Sunday, July 21, 2019

The Object of Our Faith


As Christians we are taught to and learn to place our trust and faith in Christ alone for our salvation.  The Bible is clear, there is no other name under heaven by which we must saved (Acts 4:12).  I have found the practice of that truth extends far beyond the reaches of the need for salvation and into the minutia of our everyday needs. 

Recently I found myself in a situation in which I was praying fervently for God to provide my need.  I prayed believing God is able to do exceedingly above all I can ask or think (Eph. 3:20).  I kept praying, “Lord, help me to trust in you”.  Multiple times a day, each time the fear or anxiety appeared, I turned it into a prayer. 

Quickly I saw where I thought God was leading and built a picture around the dots I could see.  Only my picture was connected by dots that were not given to me.  I have faith God can do anything, only I turned it into faith he would do the “anything” I was hoping he would do. 

When the picture dissolved and I was left standing on the same first dot, I began to wonder what happened.  In his graciousness God showed me I had moved the object of my faith.  I said and I believed I had faith in him.  In actuality, I had faith in the solution I chose - the person I thought would be helping me, the situation I thought would be resolved, the next step I thought I would take, the miracle I thought would happen.  Faith in anything other than God himself is a faith in the unworthy. 

I placed myself in a precarious position when I changed the object of my faith from the one who offers himself as the culmination of all hope to the hope of receiving the gifts he is able to offer.  Do I want God or the things he can give me?  Am I the older son (Luke 15:11-32) waiting for the payoff of a life of hard work or am I spending time with the father because time with the father is the payoff?

I often misinterpret Matt. 17:20 talking about having faith to move mountains as having faith the mountains would be moved.   There is a subtle yet very tragic nuance to the difference.  I turn faith into a wish, a first choice pleading that if I persist God will give me what I want.  I should be praying for what is placed on my heart, but I should be praying trusting if the first choice turns into the seventh choice, God’s will is being accomplished and he is as faithful as he ever was and I can continue to trust him even though my flesh says he has no idea what he is doing. 

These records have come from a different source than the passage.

(* ===== verification/PreflightLaws.v ===== *)
(** * What the complete-loop preflight promises

    The theorems about Preflight: what an allowed report guarantees, that every
    report is complete and sealed, the bound on transient refusals, and the
    histories the owner's operations keep. *)

From Stdlib Require Import SpecFloat.
From S2P Require Import Prelude Floats GoStd Team Disclosure State Session Schema Withdrawal Resources Attempts Leases Lifecycle Evidence Reviews Encodings Scheduling Preflight.
#[local] Open Scope Z_scope.

(** ** Growing a report *)

(** A phase that blocks the report whatever the policy accepts. *)
Definition refusal (f : PreflightPhase) : Prop := forall manual, blocks manual f = true.
(** A stage of the code itself only adds refusals and only lowers the expiry. *)
Definition grows (r r' : PreflightReport) : Prop :=
  (exists fs, PR_Phases r' = PR_Phases r ++ fs /\ Forall refusal fs) /\ PR_ExpiresAt r' <= PR_ExpiresAt r.
Definition clean (manual : bool) (r : PreflightReport) : Prop :=
  forall f, f ∈ PR_Phases r -> blocks manual f = false.

#[export] Instance grows_preorder : PreOrder grows.
Proof.
  split; [intros r; split; [exists []; by rewrite app_nil_r | lia] |].
  intros r1 r2 r3 [(fs & H1 & F1) E1] [(gs & H2 & F2) E2]. split; [| lia].
  exists (fs ++ gs). rewrite H2, H1, app_assoc. split; [done | by apply Forall_app].
Qed.

Lemma grows_clean m r r' : grows r r' -> clean m r' -> clean m r.
Proof. intros [(fs & E & _) _] Hc f Hf. apply Hc. rewrite E. set_solver. Qed.

(** A clean report has no phases but the ones it started with. *)
Lemma grows_clean_phases m r r' : grows r r' -> clean m r' -> PR_Phases r' = PR_Phases r.
Proof.
  intros [(fs & E & F) _] Hc. rewrite E. destruct F as [| f fs Hf _]; [apply app_nil_r |].
  specialize (Hf m). rewrite Hc in Hf; [done |]. rewrite E. set_solver.
Qed.

Lemma clean_refusals m r : Forall refusal (PR_Phases r) -> clean m r -> PR_Phases r = [].
Proof.
  intros F Hc. destruct (PR_Phases r) as [| f l] eqn:E; [done |]. apply Forall_inv in F as Hf.
  specialize (Hf m). rewrite Hc in Hf; [done |]. rewrite E. by left.
Qed.

Lemma grows_same r r' : PR_Phases r' = PR_Phases r -> PR_ExpiresAt r' <= PR_ExpiresAt r -> grows r r'.
Proof. intros E Ht. split; [| done]. exists []. by rewrite E, app_nil_r. Qed.

Lemma add_phase_grows f r : refusal f -> grows r (add_phase f r).
Proof. intros Hf. split; [| simpl; lia]. exists [f]. split; [done | by constructor]. Qed.

Lemma fail_phase_grows phase remedy r : grows r (fail_phase phase remedy r).
Proof. by apply add_phase_grows. Qed.

Lemma fail_phase_clean m phase remedy r : ~ clean m (fail_phase phase remedy r).
Proof.
  intros H.
  specialize (H (mkPreflightPhase phase "policy_refused" "cooperative-current-authority" "" remedy true)).
  enough (true = false) by done. rewrite <- H; [done |]. simpl. set_solver.
Qed.

Lemma fail_when_grows c phase remedy r : grows r (fail_when c phase remedy r).
Proof. destruct c; [apply fail_phase_grows | done]. Qed.

Lemma fail_when_clean m c phase remedy r : clean m (fail_when c phase remedy r) -> c = false.
Proof. destruct c; [| done]. by intros ?%fail_phase_clean. Qed.

Lemma bind_expiry_grows t r : grows r (bind_expiry t r).
Proof. unfold bind_expiry. destruct (t <? PR_ExpiresAt r) eqn:E; [| done]. apply grows_same; simpl; [done | lia]. Qed.

Lemma bind_expiry_le t r : PR_ExpiresAt (bind_expiry t r) <= t.
Proof. unfold bind_expiry. destruct (t <? PR_ExpiresAt r) eqn:E; simpl; lia. Qed.

Lemma bind_expiry_phases t r : PR_Phases (bind_expiry t r) = PR_Phases r.
Proof. unfold bind_expiry. by destruct (_ <? _). Qed.

Lemma add_capacity_grows x r : grows r (add_capacity x r).
Proof. unfold add_capacity. by destruct (_ =? _)%string; apply grows_same. Qed.

Lemma add_capacity_clean m x r : clean m (add_capacity x r) -> clean m r.
Proof. apply grows_clean, add_capacity_grows. Qed.

#[export] Hint Resolve fail_when_grows fail_phase_grows bind_expiry_grows add_capacity_grows : preflight.

(** A loop whose body grows the report: what a clean result says of every round,
    by a fact [P] that a lower expiry keeps. *)
Lemma fold_grows {B} m (P : B -> time -> Prop) (f : PreflightReport -> B -> PreflightReport) l r :
  (forall x t t', t' <= t -> P x t -> P x t') ->
  (forall r x, grows r (f r x) /\ (clean m (f r x) -> P x (PR_ExpiresAt (f r x)))) ->
  grows r (fold_left f l r)
  /\ (clean m (fold_left f l r) -> Forall (fun x => P x (PR_ExpiresAt (fold_left f l r))) l).
Proof.
  intros HP Hf. revert r. induction l as [| x l IH]; intros r; simpl; [split; [done | constructor] |].
  destruct (Hf r x) as [G1 C1], (IH (f r x)) as [G2 C2]. split; [by etrans |].
  intros Hc. constructor; [| by apply C2]. eapply HP; [apply G2 |]. apply C1. by eapply grows_clean.
Qed.

(** ** The completion and the verdict *)

Definition has_phase (r : PreflightReport) (name : string) : Prop := exists f, f ∈ PR_Phases r /\ PPh_Phase f = name.

Lemma has_phase_b r name : existsb (fun p => (PPh_Phase p =? name)%string) (PR_Phases r) = true <-> has_phase r name.
Proof. rewrite existsb_elem. by setoid_rewrite String.eqb_eq. Qed.

Lemma complete_phase_spec m r name :
  grows r (complete_phase r name) /\ has_phase (complete_phase r name) name
  /\ (clean m (complete_phase r name) -> complete_phase r name = r).
Proof.
  unfold complete_phase. destruct (existsb _ _) eqn:E.
  - split_and!; [done | by apply has_phase_b | done].
  - assert (Hin : not_evaluated name ∈ PR_Phases (add_phase (not_evaluated name) r)) by (simpl; set_solver).
    split_and!; [by apply add_phase_grows | by eexists | intros H; by specialize (H _ Hin)].
Qed.

Lemma complete_fold m l r :
  grows r (fold_left complete_phase l r) /\ (forall name, name ∈ l -> has_phase (fold_left complete_phase l r) name)
  /\ (clean m (fold_left complete_phase l r) -> fold_left complete_phase l r = r).
Proof.
  revert r. induction l as [| x l IH]; intros r; simpl; [split_and!; [done | set_solver | done] |].
  destruct (IH (complete_phase r x)) as (G & HP & Hc). destruct (complete_phase_spec m r x) as (G1 & P1 & C1).
  split_and!.
  - by etrans.
  - intros name [-> | H]%elem_of_cons; [| by apply HP].
    destruct P1 as (g & Hg & Hn). destruct G as [(fs & E & _) _]. exists g. rewrite E. set_solver.
  - intros H. rewrite (Hc H). apply C1. by eapply grows_clean.
Qed.

Lemma complete_grows r : grows r (completePreflightPhases r).
Proof. exact (proj1 (complete_fold false phase_names r)). Qed.

Lemma complete_has_all r name : name ∈ phase_names -> has_phase (completePreflightPhases r) name.
Proof. exact (proj1 (proj2 (complete_fold false phase_names r)) name). Qed.

Lemma complete_clean m r : clean m (completePreflightPhases r) -> completePreflightPhases r = r.
Proof. exact (proj2 (proj2 (complete_fold m phase_names r))). Qed.

Lemma filter_blocks_nil m r : List.filter (blocks m) (PR_Phases r) = [] <-> clean m r.
Proof.
  unfold clean. induction (PR_Phases r) as [| f l IH]; simpl; [set_solver |].
  destruct (blocks m f) eqn:E; split.
  - done.
  - intros H. rewrite H in E; [done | by left].
  - intros H g [-> | Hg]%elem_of_cons; [done | by apply IH].
  - intros H. apply IH. intros g Hg. apply H. by right.
Qed.

(** The completion touches only the phases. *)
Lemma complete_shape r : completePreflightPhases r = r <| PR_Phases := PR_Phases (completePreflightPhases r) |>.
Proof.
  unfold completePreflightPhases. revert r. induction phase_names as [| x l IH]; intros r; simpl; [by destruct r |].
  rewrite IH. unfold complete_phase. by destruct (existsb _ _).
Qed.

Lemma complete_id r : (forall name, name ∈ phase_names -> has_phase r name) -> completePreflightPhases r = r.
Proof.
  unfold completePreflightPhases. induction phase_names as [| x l IH]; intros H; simpl; [done |].
  unfold complete_phase at 2. rewrite (proj2 (has_phase_b r x)) by (apply H; by left).
  apply IH. intros name Hn. apply H. by right.
Qed.

#[global] Arguments completePreflightPhases : simpl never.

Lemma verdict_allowed p r :
  PR_Allowed (verdict p r) = true -> clean (PfP_AcceptManualAssurance p) r /\ PR_FailureClass (verdict p r) = ""%string.
Proof.
  unfold verdict. set (blocked := List.filter _ _). cbn. intros H.
  apply andb_true_iff in H as [Hp Ht]. apply negb_true_iff in Hp, Ht. rewrite Hp, Ht.
  split; [| done]. apply filter_blocks_nil. fold blocked. rewrite existsb_not_elem in Hp, Ht.
  destruct blocked as [| f l]; [done |].
  specialize (Hp f (list_elem_of_here _ _)). specialize (Ht f (list_elem_of_here _ _)). by rewrite Ht in Hp.
Qed.

Lemma conclude_allowed p r :
  PR_Allowed (conclude p r) = true ->
  clean (PfP_AcceptManualAssurance p) r /\ (forall name, name ∈ phase_names -> has_phase r name)
  /\ conclude p r = sealed (verdict p r) /\ PR_FailureClass (conclude p r) = ""%string.
Proof.
  intros H. unfold conclude in *. rewrite complete_shape in H. cbn in H.
  apply verdict_allowed in H as [Hc Hf].
  assert (Hr : completePreflightPhases r = r) by by eapply complete_clean. rewrite Hr in *.
  assert (Hn : forall name, name ∈ phase_names -> has_phase r name).
  { intros name Hn. rewrite <- Hr. by apply complete_has_all. }
  by rewrite (complete_id (verdict p r)).
Qed.

(** ** The stages *)

(** A loop of an operation: every round grows the report in [A] and, when the
    result is clean, establishes [P] of its element, which a lower expiry keeps. *)
Lemma each_grows {A B} (g : A -> PreflightReport) m (P : B -> time -> Prop) (f : A -> B -> prog A) l a n r k :
  (forall x t t', t' <= t -> P x t -> P x t') ->
  (forall a x n a' k, exec (f a x) n = Ok (a', k) ->
     grows (g a) (g a') /\ (clean m (g a') -> P x (PR_ExpiresAt (g a')))) ->
  exec (each f a l) n = Ok (r, k) ->
  grows (g a) (g r) /\ (clean m (g r) -> Forall (fun x => P x (PR_ExpiresAt (g r))) l).
Proof.
  intros HP Hf. revert a n. induction l as [| x l IH]; intros a n H; simpl each in H.
  - apply mret_ok in H as [-> _]. split; [done | constructor].
  - apply prog_bind_ok in H as (a' & k' & E1 & E2). apply Hf in E1 as [G1 C1]. apply IH in E2 as [G2 C2].
    split; [by etrans |]. intros Hc. constructor; [| by apply C2].
    apply (HP x (PR_ExpiresAt (g a'))); [apply G2 |]. apply C1. by eapply grows_clean.
Qed.

Section stages.
Context (e : Env) (s : state) (project task : string) (p : PreflightPolicy) (spec : PreflightTask).

(** The estimate fits the role, or a stored override is for exactly this
    observation, role and difference, and outlives [t]. *)
Definition capacity_admitted (obs : PreflightObservation) (role : Role) (t : time) : Prop :=
  let c := TaskCapacity role (PO_Required obs) (PO_Sized obs) in
  capacity_input_ok obs role = true
  /\ (TCV_Fits c = true
      \/ exists id o, mget (CapacityOverrides (st_Preflight s)) id = Some o /\ id <> ""%string
           /\ override_matches s project task p obs role (TCV_Delta c) o = true /\ t <= CO_ExpiresAt o).

Lemma capacity_admitted_anti obs role t t' : t' <= t -> capacity_admitted obs role t -> capacity_admitted obs role t'.
Proof.
  intros Ht (H1 & [H2 | (id & o & H2 & H3 & H4 & H5)]); split; [done | by left | done |].
  right. exists id, o. split_and!; [done | done | done | lia].
Qed.

Lemma find_override_spec i matches l id o :
  find_override e i matches l = Some (id, o) -> (id, o) ∈ l /\ matches o = true.
Proof.
  revert i. induction l as [| [id' o'] l IH]; intros i H; simpl in H; [done |].
  destruct (matches o' && _) eqn:E; simplify_eq.
  - apply andb_true_iff in E as [? _]. split; [by left | done].
  - apply IH in H as [? ?]. split; [by right | done].
Qed.

Lemma evaluateCapacity_spec m obs phase role r r' n k :
  exec (evaluateCapacity e s project task p obs phase r role) n = Ok (r', k) ->
  grows r r' /\ (clean m r' -> capacity_admitted obs role (PR_ExpiresAt r')).
Proof.
  unfold evaluateCapacity, capacity_admitted. set (c := TaskCapacity role (PO_Required obs) (PO_Sized obs)).
  destruct (capacity_input_ok obs role) eqn:Hi; [| ]; simpl negb; cbv iota.
  2: { intros [-> _]%mret_ok. split; [etrans; [| apply add_capacity_grows]; auto with preflight |].
       by intros ?%add_capacity_clean%fail_phase_clean. }
  destruct (TCV_Fits c) eqn:Hf.
  { intros [-> _]%mret_ok. split; [auto with preflight | auto]. }
  intros H. repeat inv_prog_step. 
  destruct (find_override _ _ _ _) as [[id o] |] eqn:Ho in H0; apply mret_ok in H0 as [-> _].
  - apply find_override_spec in Ho as [Hin Hm]. unfold override_order in Hin.
    rewrite merge_sort_Permutation, elem_of_mentries in Hin. split.
    + etrans; [apply (bind_expiry_grows (CO_ExpiresAt o)) |]. etrans; [| apply add_capacity_grows]. auto with preflight.
    + intros Hid%add_capacity_clean%fail_when_clean.
      split; [done |]. right. exists id, o. split_and!; [done | by apply String.eqb_neq | done |].
      rewrite Hid. simpl. etrans; [| apply (bind_expiry_le (CO_ExpiresAt o) r)]. apply add_capacity_grows.
  - split; [etrans; [| apply add_capacity_grows]; auto with preflight |].
    by intros ?%add_capacity_clean%fail_phase_clean.
Qed.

God is more interested in moving the internal mountains of stubbornness, pride, anxiety, unbelief, doubt, fear, and anger, than the obstacles I’m pointing out to him, as though he is unaware.  Once I am broken and see the futility of putting my trust in anything other than the I AM, I can be rebuilt into who I was made to be, a person whose hope and faith rest in the only one worthy of it.  The object of my faith makes all the difference.